The boss fight levels, whether on foot or in an airplane, are multi-phase boss fights against one or more enemies. You have to memorize patterns and dodge attacks all while trying to do as much damage to the boss as possible. These levels play out basically like a shoot-em-up so shmup fans used to carefully dodging around hails of bullets and obstacles will be right at home here. The boss fights are also notable because there is an incredible variety to the enemies you face as well as the attacks they use. The game always keeps you on your toes.

Cuphead’s gameplay can be extremely difficult, though. Not as difficult as recent Xbox One shmup Super Hydorah, but still very, very challenging. You only have a limited number of hits on each stage and when you die it’s back to the beginning of the stage. Granted, most of the stages and boss fights only last around two-minutes, so it isn’t as if you waste a lot of time dying and trying, but some sort of checkpoints or practice option wouldn’t have hurt. As difficult as it can seem, however, it is important to remember that Cuphead is absolutely 100% fair at all times. The hit boxes are precise and perfect and your movement is extremely easy to control and the game just feels really great to play. When you die it is absolutely your own fault, which helps keep the game from getting too frustrating. You learn from your mistakes and do better next time, which makes Cuphead very satisfying when you succeed.

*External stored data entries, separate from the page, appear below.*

(** X8: what [all_subsections_from_section] returns for a section that is not
    ignored.  The section's own subsection comes first, under the parent
    titles and its heading; its text is what follows the first occurrence of
    the heading in [str(section)], up to the next occurrence of the heading
    string and, with nested headings, up to the first occurrence of the first
    of them.  Every other subsection lies below the section's titles, under
    headings that are not ignored. *)
Theorem all_subsections_own_then_nested
        (fuel : nat) (section : Wikicode)
        (parent_titles sections_to_ignore : list string)
        (title : string) (results : list subsection) :
  index (filter_headings section) 0 = Ok title ->
  ignored sections_to_ignore title = false ->
  all_subsections_from_section fuel section parent_titles sections_to_ignore
  = Ok results ->
  exists before after own_text nested,
    find_first title (to_str section) = Some (before, after)
    /\ results = ((parent_titles ++ [title])%list, own_text) :: nested
    /\ own_text
       = match filter_headings section with
         | _ :: first_subtitle :: _ =>
             text_before first_subtitle (text_before title after)
         | _ => text_before title after
         end
    /\ Forall (below_kept_headings sections_to_ignore
                                   (parent_titles ++ [title])%list)
              nested.
Proof.
  intros Htitle Hkept Hres.
  destruct fuel as [|fuel]; [discriminate|].
  cbn [all_subsections_from_section] in Hres.
  rewrite Htitle in Hres. cbn [bind] in Hres. rewrite Hkept in Hres.
  apply bind_ok in Hres as (pieces & Hpieces & Hres).
  apply bind_ok in Hres as (section_text & Hsection_text & Hres).
  destruct (split_first_pieces _ _ _ Hpieces) as [_ Hsecond].
  destruct (Hsecond _ Hsection_text) as (before & after & Hfind & ->).
  exists before, after.
  destruct (filter_headings section) as [|h [|first_subtitle more]] eqn:Hheadings;
    [discriminate | |].
  - cbn in Hres. injection Hres as <-. eexists _, []. repeat split; auto.
  - cbn [List.length Nat.eqb index nth_error bind] in Hres.
    apply bind_ok in Hres as (pieces' & Hpieces' & Hres).
    apply bind_ok in Hres as (section_text' & Hsection_text' & Hres).
    destruct (split_first_pieces _ _ _ Hpieces') as [Hfirst _].
    rewrite Hfirst in Hsection_text'. injection Hsection_text' as <-.
    apply (extend_each_added
             (below_kept_headings sections_to_ignore
                                  (parent_titles ++ [title])%list))
      in Hres as (nested & -> & Hnested).
    + eexists _, nested. repeat split; auto.
    + intros sub r Hr.
      exact (all_subsections_below_kept_headings _ _ _ _ _ Hr).
Qed.

(** X9: what [all_subsections_from_title] returns.  The summary comes first,
    under the page title alone, whether or not the title is in the ignore set;
    it is the page text up to the first occurrence of the first heading, or
    the whole text of a page without headings.  Every other subsection has
    the page title first and below it only headings that are not ignored. *)
Theorem all_subsections_from_title_summary_first
        (fuel : nat) (parsed_text : Wikicode) (title : string)
        (sections_to_ignore : list string) (results : list subsection) :
  all_subsections_from_title fuel parsed_text title sections_to_ignore
  = Ok results ->
  exists nested,
    results
    = ([title],
       match filter_headings parsed_text with
       | first_heading :: _ => text_before first_heading (to_str parsed_text)
       | [] => to_str parsed_text
       end) :: nested
    /\ Forall (below_kept_headings sections_to_ignore [title]) nested.
Proof.
  unfold all_subsections_from_title. intros Hres.
  apply bind_ok in Hres as (summary_text & Hsummary & Hres).
  apply (extend_each_added (below_kept_headings sections_to_ignore [title]))
    in Hres as (nested & -> & Hnested).
  - exists nested. split; [|exact Hnested]. cbn [app]. do 2 f_equal.
    destruct (filter_headings parsed_text) as [|first_heading more].
    + now injection Hsummary as <-.
    + apply bind_ok in Hsummary as (pieces & Hpieces & Hsummary).
      destruct (split_first_pieces _ _ _ Hpieces) as [Hfirst _].
      rewrite Hfirst in Hsummary. now injection Hsummary as <-.
  - intros sub r Hr.
    exact (all_subsections_below_kept_headings _ _ _ _ _ Hr).
Qed.

End MoreFlattening.

(** A nested heading that repeats the heading string cuts the text short. *)
Lemma all_subsections_own_then_nested_witness :
  exists before after own_text nested,
    find_first "==Results=="
               (to_str (SectionNode 2 "==Results==" " text "
                                    [SectionNode 3 "===Results===" " more" []]))
    = Some (before, after)
    /\ [ (["T"; "==Results=="], " text =");
         (["T"; "==Results=="; "===Results==="], " more") ]
       = ((["T"] ++ ["==Results=="])%list, own_text) :: nested
    /\ own_text
       = text_before "===Results===" (text_before "==Results==" after)
    /\ Forall (below_kept_headings SECTIONS_TO_IGNORE
                                   (["T"] ++ ["==Results=="])%list)
              nested.
Proof.
  exact (all_subsections_own_then_nested
           2 (SectionNode 2 "==Results==" " text "
                          [SectionNode 3 "===Results===" " more" []])
           ["T"] SECTIONS_TO_IGNORE "==Results=="
           [ (["T"; "==Results=="], " text =");
             (["T"; "==Results=="; "===Results==="], " more") ]
           eq_refl eq_refl eq_refl).
Defined.

Lemma all_subsections_from_title_witness :
  exists nested,
    [ (["References"], "Intro."); (["References"; "==A=="], "short");
      (["References"; "==A=="; "===B==="], "bee");
      (["References"; "==A=="; "===C==="], "cee");
      (["References"; "==A=="; "===C==="; "====D===="], "dee") ]
    = (["References"], text_before "==A==" (to_str example_page)) :: nested
    /\ Forall (below_kept_headings SECTIONS_TO_IGNORE ["References"]) nested.
Proof.
  exact (all_subsections_from_title_summary_first
           3 example_page "References" SECTIONS_TO_IGNORE
           [ (["References"], "Intro."); (["References"; "==A=="], "short");
             (["References"; "==A=="; "===B==="], "bee");
             (["References"; "==A=="; "===C==="], "cee");
             (["References"; "==A=="; "===C==="; "====D===="], "dee") ]
           eq_refl).
Defined.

Cuphead does make a couple of concessions to make things slightly easier, however. First is the option to do simple versions of the boss fights rather than the full on “real” version. The simple fights have less phases and are considerably easier to get through simply because they’re shorter, but you don’t actually earn the soul contract for that boss by beating the simple version. You do make progress through the game by beating simple versions, though, so it is a good way to practice and see most of the game (you will need to beat the full versions of all the fights to see the last chunk of the game, however) without getting too frustrated.

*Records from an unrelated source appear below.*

(** * AI-CoDirector: the upload / preview / submit / result state machines

    A shallow embedding of the four React components of the repository

      - [ScriptTransformer]  (src/pages/ScriptTransformer.jsx)
      - [VideoAnalyzer]      (src/pages/VideoAnalyzer.jsx)
      - [ScriptWriter]       (single-file app, function ScriptWriter)
      - [EmotionDetector]    (single-file app, function EmotionDetector)

    Every component is a record of its [useState] cells; every handler is
    an action in a small state monad over the component instance and the
    browser (object URLs, network), written statement by statement after
    the source.  An [async] handler is cut at its [await fetch]: the part
    before it issues the request, the part after it is run when the
    request settles. *)

From Stdlib Require Import String Ascii List ZArith Bool Arith Lia Permutation.
Import ListNotations.
Open Scope string_scope.
Set Warnings "-register-all".

(** ** The fragment of JavaScript the handlers use *)

Module JS.

(** Strings are sequences of code units below 256.  [String.prototype.trim]
    strips white space and line terminators; below 256 these are TAB, LF,
    VT, FF, CR, SPACE and NBSP. *)
Definition is_white_space (c : ascii) : bool :=
  let n := nat_of_ascii c in
  ((n =? 9) || (n =? 10) || (n =? 11) || (n =? 12) || (n =? 13)
   || (n =? 32) || (n =? 160))%nat.

Fixpoint trimStart (s : string) : string :=
  match s with
  | String c r => if is_white_space c then trimStart r else s
  | EmptyString => EmptyString
  end.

The other way Cuphead makes your life potentially easier is through the power-ups you can buy. One upgrade gives you an extra hit on each level by reducing your shot damage. Other upgrades give you new types of bullets like auto tracking shots that you don’t have to aim. Another upgrade lets you automatically parry pink objects instead of having to do it manually. All of these and more are purchased with coins collected in the run & gun levels and can really make a huge difference in how difficult certain boss fights can be.

Actually beating the run and gun levels and earning the coins is a challenge on its own, though, as some of them can prove quite difficult if your 2D platforming skills aren’t up to snuff. I’m, uh, pretty poor at 2D platformers these days (which is why I don’t review many even though there are bazillions of indie 2D platformers …) so it was a bit of a struggle. You can make progress through the game without beating the run & gun levels, but not having access to the new weapons and power-ups is quite a handicap. You just have to grin and bear it and “git gud” and power though.

I do have a couple of nitpicks with Cuphead here and there. First is that it is hard to tell how far along in a boss fight you might be because there is no progress or health indicator anywhere. The boss phases are random, too, so you never really know how close to victory you may be. The solution is to just play carefully 100% of the time, but that is exhausting. You do find out how close you were to winning after you die, but since everything is random that doesn’t really help that much. I also have to say that the co-op mode, while greatly appreciated, just makes the game more chaotic and difficult rather than fun. The bosses gain a fair amount of HP in co-op mode, which just makes surviving even more difficult.

All in all, though, Cuphead is a highly polished romp through a beautiful 1930’s cartoon that can be appreciated both for its art style as well as its gameplay. It can be extremely challenging and difficult, however, so even as appealing as the presentation might be I can’t really recommend it if you are easily frustrated and don’t enjoy difficult games. But if you’re up to the challenge, Cuphead can be a very fun and rewarding experience that is among the most unique not just on Xbox One, but in all of gaming. Buy it.
Disclosure: A review code was provided by Microsoft.